■ **Supplied entries**:
=====

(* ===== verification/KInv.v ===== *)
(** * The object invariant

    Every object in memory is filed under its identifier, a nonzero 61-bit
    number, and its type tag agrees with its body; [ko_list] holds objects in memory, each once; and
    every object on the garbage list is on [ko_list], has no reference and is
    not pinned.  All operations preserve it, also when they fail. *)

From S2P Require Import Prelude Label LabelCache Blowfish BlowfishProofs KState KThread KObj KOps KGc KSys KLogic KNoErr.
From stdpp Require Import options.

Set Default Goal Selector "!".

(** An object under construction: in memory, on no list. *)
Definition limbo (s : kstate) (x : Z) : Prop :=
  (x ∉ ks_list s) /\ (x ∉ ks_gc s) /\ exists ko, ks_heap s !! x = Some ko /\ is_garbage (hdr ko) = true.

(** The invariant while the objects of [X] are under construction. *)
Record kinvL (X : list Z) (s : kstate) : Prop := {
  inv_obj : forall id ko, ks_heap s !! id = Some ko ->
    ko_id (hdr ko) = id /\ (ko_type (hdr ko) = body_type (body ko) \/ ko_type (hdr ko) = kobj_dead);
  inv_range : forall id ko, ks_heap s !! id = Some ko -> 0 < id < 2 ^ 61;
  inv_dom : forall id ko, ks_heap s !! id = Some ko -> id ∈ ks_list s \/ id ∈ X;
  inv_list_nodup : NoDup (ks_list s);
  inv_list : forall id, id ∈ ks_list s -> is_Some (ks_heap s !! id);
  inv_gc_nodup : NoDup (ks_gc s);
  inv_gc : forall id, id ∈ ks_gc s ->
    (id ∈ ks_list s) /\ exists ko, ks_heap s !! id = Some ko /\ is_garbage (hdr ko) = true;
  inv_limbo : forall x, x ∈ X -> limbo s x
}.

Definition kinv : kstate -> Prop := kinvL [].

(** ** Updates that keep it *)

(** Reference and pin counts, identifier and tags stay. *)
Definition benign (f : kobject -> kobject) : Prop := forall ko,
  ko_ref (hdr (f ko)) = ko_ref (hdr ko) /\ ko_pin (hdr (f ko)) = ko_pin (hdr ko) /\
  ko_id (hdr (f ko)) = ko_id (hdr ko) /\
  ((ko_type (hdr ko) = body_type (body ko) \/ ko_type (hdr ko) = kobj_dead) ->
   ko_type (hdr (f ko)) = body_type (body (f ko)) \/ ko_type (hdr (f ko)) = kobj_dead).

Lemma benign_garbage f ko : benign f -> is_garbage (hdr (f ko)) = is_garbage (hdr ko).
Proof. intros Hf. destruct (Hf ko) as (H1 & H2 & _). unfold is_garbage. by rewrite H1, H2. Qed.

=====

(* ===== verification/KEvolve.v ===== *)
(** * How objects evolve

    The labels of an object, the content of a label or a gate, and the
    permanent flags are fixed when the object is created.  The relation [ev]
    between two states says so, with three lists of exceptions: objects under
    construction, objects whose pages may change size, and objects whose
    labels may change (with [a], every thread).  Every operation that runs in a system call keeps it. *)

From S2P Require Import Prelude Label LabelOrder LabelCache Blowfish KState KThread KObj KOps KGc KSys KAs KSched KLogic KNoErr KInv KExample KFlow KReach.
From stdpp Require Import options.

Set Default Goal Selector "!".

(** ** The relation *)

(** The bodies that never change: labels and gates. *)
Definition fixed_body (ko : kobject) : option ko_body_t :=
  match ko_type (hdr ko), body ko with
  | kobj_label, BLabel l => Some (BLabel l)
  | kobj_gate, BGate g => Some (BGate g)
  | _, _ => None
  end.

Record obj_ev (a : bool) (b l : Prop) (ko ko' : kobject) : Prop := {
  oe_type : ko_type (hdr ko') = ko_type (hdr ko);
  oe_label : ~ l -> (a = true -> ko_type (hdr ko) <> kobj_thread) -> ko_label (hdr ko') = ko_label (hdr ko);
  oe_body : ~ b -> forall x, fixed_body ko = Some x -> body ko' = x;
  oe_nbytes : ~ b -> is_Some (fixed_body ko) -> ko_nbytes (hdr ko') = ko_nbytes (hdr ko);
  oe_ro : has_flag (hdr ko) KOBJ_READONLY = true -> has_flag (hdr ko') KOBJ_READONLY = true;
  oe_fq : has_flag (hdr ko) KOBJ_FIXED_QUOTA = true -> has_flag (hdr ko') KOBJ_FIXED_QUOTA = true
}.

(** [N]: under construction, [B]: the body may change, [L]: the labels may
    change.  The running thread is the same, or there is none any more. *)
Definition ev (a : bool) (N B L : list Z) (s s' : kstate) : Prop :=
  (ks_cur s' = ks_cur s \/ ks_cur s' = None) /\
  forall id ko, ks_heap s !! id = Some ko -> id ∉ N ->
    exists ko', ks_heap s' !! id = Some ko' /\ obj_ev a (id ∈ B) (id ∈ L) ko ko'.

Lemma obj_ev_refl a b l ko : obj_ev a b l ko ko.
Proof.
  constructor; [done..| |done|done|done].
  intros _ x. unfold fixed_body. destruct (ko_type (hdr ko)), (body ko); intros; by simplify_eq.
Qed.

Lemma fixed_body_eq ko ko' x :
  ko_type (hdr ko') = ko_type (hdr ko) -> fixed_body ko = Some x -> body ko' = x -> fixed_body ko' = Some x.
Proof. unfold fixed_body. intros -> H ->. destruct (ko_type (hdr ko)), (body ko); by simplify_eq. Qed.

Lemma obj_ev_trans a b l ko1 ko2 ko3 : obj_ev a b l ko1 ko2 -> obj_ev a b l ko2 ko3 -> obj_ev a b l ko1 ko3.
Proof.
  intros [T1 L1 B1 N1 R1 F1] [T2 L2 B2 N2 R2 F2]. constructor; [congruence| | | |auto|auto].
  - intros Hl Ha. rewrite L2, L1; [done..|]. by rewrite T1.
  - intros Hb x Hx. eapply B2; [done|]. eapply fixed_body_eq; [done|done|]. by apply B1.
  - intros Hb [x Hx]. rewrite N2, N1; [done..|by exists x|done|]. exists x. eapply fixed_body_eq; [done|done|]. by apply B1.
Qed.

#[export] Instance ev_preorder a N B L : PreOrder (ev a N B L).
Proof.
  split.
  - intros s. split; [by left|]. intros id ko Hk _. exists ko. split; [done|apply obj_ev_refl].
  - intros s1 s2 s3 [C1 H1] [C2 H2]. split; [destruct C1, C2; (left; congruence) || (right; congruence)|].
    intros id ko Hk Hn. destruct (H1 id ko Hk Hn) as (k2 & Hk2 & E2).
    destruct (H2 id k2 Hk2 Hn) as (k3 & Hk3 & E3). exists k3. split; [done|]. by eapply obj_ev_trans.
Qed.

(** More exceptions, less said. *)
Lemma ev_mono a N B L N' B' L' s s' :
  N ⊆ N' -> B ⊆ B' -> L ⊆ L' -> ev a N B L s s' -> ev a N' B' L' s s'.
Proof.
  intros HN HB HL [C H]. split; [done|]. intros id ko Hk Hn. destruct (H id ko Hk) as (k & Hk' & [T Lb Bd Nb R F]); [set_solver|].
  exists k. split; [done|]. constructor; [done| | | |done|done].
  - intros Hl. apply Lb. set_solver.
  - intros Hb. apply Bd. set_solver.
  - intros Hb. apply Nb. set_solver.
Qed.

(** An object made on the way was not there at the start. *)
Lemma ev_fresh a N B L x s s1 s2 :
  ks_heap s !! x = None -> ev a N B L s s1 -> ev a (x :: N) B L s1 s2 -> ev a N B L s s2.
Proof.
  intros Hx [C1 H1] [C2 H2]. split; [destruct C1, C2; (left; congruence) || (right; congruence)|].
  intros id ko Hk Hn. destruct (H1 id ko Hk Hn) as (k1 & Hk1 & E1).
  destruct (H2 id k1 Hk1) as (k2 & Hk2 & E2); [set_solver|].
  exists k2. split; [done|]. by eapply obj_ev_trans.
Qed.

=====

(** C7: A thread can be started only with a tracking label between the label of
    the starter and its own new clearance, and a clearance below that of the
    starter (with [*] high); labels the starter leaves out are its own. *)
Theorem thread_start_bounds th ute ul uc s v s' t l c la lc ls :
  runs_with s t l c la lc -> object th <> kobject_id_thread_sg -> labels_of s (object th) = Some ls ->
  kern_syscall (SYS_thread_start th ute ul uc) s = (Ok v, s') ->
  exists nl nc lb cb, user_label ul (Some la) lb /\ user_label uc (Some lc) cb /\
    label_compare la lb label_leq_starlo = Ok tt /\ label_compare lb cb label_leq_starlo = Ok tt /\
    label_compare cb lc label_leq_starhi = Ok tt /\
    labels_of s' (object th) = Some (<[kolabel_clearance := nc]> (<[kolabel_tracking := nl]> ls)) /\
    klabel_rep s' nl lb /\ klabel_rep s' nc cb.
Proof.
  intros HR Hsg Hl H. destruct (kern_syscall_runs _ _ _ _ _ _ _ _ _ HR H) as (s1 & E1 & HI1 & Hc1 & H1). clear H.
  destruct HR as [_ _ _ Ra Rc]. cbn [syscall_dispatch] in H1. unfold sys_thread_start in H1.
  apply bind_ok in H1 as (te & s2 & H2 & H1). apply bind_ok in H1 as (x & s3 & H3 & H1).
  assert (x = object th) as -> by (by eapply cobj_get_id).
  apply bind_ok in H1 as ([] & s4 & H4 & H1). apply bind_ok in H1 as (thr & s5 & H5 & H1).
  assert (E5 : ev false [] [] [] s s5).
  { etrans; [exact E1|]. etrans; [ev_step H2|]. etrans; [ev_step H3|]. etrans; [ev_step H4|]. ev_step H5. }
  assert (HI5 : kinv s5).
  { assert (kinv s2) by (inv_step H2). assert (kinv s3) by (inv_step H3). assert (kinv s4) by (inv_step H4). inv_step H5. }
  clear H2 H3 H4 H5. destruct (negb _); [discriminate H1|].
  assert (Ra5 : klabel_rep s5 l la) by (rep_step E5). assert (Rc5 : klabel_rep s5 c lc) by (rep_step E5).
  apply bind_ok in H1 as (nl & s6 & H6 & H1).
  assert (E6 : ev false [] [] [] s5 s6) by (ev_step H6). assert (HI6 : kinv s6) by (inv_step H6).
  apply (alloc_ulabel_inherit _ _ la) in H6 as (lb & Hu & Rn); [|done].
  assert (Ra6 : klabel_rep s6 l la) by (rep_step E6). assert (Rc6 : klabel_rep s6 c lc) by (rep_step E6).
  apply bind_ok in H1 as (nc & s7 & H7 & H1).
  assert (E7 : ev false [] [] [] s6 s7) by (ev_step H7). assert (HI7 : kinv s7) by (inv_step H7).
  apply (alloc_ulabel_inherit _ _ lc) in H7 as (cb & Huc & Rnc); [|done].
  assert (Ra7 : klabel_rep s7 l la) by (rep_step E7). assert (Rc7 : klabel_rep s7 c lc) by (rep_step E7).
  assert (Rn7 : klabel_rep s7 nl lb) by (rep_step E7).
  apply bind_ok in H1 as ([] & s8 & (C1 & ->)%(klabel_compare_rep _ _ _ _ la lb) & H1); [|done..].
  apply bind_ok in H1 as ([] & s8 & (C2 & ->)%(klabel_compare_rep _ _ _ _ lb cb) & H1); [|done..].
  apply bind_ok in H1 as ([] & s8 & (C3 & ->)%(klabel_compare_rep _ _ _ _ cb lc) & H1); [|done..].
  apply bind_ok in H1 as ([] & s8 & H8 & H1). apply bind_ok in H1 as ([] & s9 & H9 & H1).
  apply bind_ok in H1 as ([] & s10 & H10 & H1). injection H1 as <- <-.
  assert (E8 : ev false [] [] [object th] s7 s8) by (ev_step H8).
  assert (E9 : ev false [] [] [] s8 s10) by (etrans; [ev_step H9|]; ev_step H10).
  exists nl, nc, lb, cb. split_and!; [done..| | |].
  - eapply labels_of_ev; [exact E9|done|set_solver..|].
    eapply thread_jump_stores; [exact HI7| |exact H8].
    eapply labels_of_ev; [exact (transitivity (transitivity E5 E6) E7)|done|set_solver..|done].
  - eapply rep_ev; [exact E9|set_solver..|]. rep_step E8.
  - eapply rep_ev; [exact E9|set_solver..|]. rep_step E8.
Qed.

=====

■ **Your task**:
An exact, complete copy of the lines above from the one with "oe_ro : has_flag" through the one with "(ks_cur s' = ks_cur" is the whole answer.

■ **Exercise response**:
  oe_ro : has_flag (hdr ko) KOBJ_READONLY = true -> has_flag (hdr ko') KOBJ_READONLY = true;
  oe_fq : has_flag (hdr ko) KOBJ_FIXED_QUOTA = true -> has_flag (hdr ko') KOBJ_FIXED_QUOTA = true
}.

(** [N]: under construction, [B]: the body may change, [L]: the labels may
    change.  The running thread is the same, or there is none any more. *)
Definition ev (a : bool) (N B L : list Z) (s s' : kstate) : Prop :=
  (ks_cur s' = ks_cur s \/ ks_cur s' = None) /\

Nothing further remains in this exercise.